> [Exercise aim]: Using the material below, print the line that contains "(0xCF, [0x55]); (0xD0, [0x56]);", the line that contains "(** [QHash::value(key, defaultValue)] *)", and every line in between, exactly and nothing else.

+++ Data for processing +++

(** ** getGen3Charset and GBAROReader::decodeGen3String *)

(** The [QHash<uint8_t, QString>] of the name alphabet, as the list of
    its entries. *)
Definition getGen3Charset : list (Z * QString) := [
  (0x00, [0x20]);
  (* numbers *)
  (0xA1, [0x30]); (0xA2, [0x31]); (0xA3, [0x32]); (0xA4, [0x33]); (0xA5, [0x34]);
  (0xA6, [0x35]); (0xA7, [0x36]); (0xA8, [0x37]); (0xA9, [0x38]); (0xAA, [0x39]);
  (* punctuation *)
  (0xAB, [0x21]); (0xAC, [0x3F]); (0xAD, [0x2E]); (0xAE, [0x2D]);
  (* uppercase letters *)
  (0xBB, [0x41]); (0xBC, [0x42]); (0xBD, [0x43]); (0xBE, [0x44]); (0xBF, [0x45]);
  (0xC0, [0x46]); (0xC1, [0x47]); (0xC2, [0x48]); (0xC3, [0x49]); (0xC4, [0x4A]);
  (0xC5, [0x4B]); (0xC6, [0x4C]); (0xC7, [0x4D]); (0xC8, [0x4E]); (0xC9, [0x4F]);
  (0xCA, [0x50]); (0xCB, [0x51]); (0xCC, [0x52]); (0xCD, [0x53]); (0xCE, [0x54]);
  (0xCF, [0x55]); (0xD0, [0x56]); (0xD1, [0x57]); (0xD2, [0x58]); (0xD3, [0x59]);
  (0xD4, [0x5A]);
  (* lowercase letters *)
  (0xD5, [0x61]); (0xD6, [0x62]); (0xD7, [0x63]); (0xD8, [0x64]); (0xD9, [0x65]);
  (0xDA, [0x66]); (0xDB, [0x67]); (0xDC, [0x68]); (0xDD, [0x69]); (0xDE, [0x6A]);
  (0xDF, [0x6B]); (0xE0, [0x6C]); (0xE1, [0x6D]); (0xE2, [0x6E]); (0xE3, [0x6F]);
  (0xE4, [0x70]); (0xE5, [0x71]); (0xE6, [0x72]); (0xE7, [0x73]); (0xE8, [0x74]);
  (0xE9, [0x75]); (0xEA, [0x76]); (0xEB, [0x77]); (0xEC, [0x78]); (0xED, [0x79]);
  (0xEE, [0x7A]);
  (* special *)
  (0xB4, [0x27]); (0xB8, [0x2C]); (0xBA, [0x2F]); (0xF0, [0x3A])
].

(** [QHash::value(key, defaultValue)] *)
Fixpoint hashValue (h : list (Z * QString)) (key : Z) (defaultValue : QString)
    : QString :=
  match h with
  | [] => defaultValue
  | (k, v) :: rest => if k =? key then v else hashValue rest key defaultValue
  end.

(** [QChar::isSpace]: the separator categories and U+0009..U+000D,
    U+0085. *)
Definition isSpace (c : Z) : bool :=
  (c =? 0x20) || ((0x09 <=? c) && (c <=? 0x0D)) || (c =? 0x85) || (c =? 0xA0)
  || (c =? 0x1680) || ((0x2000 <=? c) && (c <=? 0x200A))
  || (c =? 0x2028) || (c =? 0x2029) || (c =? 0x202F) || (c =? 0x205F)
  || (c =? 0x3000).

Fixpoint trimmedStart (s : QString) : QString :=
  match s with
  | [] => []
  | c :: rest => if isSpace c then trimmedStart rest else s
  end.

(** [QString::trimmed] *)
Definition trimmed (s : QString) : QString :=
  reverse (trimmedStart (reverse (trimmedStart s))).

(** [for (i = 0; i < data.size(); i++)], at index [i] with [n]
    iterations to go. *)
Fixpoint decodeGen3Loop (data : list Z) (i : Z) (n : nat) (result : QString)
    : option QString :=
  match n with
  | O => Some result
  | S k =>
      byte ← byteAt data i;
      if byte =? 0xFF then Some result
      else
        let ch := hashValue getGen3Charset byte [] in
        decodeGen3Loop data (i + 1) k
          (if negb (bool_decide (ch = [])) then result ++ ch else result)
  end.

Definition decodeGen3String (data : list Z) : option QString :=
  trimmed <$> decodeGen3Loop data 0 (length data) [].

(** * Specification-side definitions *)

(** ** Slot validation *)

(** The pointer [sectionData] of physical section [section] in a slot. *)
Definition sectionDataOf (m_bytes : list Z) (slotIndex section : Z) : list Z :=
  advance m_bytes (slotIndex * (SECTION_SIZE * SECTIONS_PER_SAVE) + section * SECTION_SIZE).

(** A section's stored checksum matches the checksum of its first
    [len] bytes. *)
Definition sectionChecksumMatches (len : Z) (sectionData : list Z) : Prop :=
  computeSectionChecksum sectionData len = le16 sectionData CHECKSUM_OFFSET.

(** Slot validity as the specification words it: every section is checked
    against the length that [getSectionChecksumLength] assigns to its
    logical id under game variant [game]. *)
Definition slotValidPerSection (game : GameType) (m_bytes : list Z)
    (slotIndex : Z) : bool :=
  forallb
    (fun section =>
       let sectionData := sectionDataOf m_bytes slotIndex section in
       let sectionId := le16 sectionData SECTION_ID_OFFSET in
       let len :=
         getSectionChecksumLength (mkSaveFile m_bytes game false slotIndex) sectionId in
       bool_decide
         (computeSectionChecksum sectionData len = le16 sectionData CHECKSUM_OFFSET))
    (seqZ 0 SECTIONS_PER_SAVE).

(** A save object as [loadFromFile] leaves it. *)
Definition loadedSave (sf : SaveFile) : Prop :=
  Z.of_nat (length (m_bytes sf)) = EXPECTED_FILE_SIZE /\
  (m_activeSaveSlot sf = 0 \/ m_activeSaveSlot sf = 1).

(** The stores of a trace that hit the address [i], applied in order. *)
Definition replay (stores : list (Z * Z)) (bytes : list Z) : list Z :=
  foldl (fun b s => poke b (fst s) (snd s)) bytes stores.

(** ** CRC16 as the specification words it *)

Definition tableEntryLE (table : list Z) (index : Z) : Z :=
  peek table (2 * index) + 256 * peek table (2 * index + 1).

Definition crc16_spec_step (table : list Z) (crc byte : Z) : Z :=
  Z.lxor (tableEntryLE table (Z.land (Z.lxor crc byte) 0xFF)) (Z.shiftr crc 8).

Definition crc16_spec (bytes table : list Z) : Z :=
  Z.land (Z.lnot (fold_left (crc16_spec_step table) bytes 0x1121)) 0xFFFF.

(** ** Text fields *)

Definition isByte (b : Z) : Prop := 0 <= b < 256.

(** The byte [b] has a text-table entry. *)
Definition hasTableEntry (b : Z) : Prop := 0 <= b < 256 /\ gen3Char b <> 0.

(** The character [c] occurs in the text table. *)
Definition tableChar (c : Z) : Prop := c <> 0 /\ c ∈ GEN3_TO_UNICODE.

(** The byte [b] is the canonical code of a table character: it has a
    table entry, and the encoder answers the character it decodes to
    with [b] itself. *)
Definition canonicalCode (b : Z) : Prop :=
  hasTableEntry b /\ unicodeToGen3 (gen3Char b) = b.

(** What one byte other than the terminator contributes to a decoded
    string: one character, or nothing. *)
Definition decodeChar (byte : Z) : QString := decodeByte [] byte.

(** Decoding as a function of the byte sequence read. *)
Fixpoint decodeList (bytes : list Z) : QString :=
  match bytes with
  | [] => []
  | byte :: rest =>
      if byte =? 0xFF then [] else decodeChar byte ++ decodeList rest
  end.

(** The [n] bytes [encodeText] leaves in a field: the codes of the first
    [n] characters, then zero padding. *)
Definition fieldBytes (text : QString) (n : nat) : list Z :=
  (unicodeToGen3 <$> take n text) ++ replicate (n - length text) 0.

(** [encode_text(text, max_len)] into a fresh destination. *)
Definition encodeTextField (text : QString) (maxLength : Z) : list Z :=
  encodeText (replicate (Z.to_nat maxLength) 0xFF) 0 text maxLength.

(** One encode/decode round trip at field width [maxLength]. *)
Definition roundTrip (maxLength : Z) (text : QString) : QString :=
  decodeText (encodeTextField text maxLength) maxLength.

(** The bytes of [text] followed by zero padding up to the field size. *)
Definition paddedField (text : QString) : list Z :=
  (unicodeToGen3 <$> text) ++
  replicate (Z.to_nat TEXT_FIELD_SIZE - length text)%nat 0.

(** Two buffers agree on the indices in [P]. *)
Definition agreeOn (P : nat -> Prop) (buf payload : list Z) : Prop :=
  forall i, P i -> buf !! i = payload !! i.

+++

> [Result below]:
  (0xCF, [0x55]); (0xD0, [0x56]); (0xD1, [0x57]); (0xD2, [0x58]); (0xD3, [0x59]);
  (0xD4, [0x5A]);
  (* lowercase letters *)
  (0xD5, [0x61]); (0xD6, [0x62]); (0xD7, [0x63]); (0xD8, [0x64]); (0xD9, [0x65]);
  (0xDA, [0x66]); (0xDB, [0x67]); (0xDC, [0x68]); (0xDD, [0x69]); (0xDE, [0x6A]);
  (0xDF, [0x6B]); (0xE0, [0x6C]); (0xE1, [0x6D]); (0xE2, [0x6E]); (0xE3, [0x6F]);
  (0xE4, [0x70]); (0xE5, [0x71]); (0xE6, [0x72]); (0xE7, [0x73]); (0xE8, [0x74]);
  (0xE9, [0x75]); (0xEA, [0x76]); (0xEB, [0x77]); (0xEC, [0x78]); (0xED, [0x79]);
  (0xEE, [0x7A]);
  (* special *)
  (0xB4, [0x27]); (0xB8, [0x2C]); (0xBA, [0x2F]); (0xF0, [0x3A])
].

(** [QHash::value(key, defaultValue)] *)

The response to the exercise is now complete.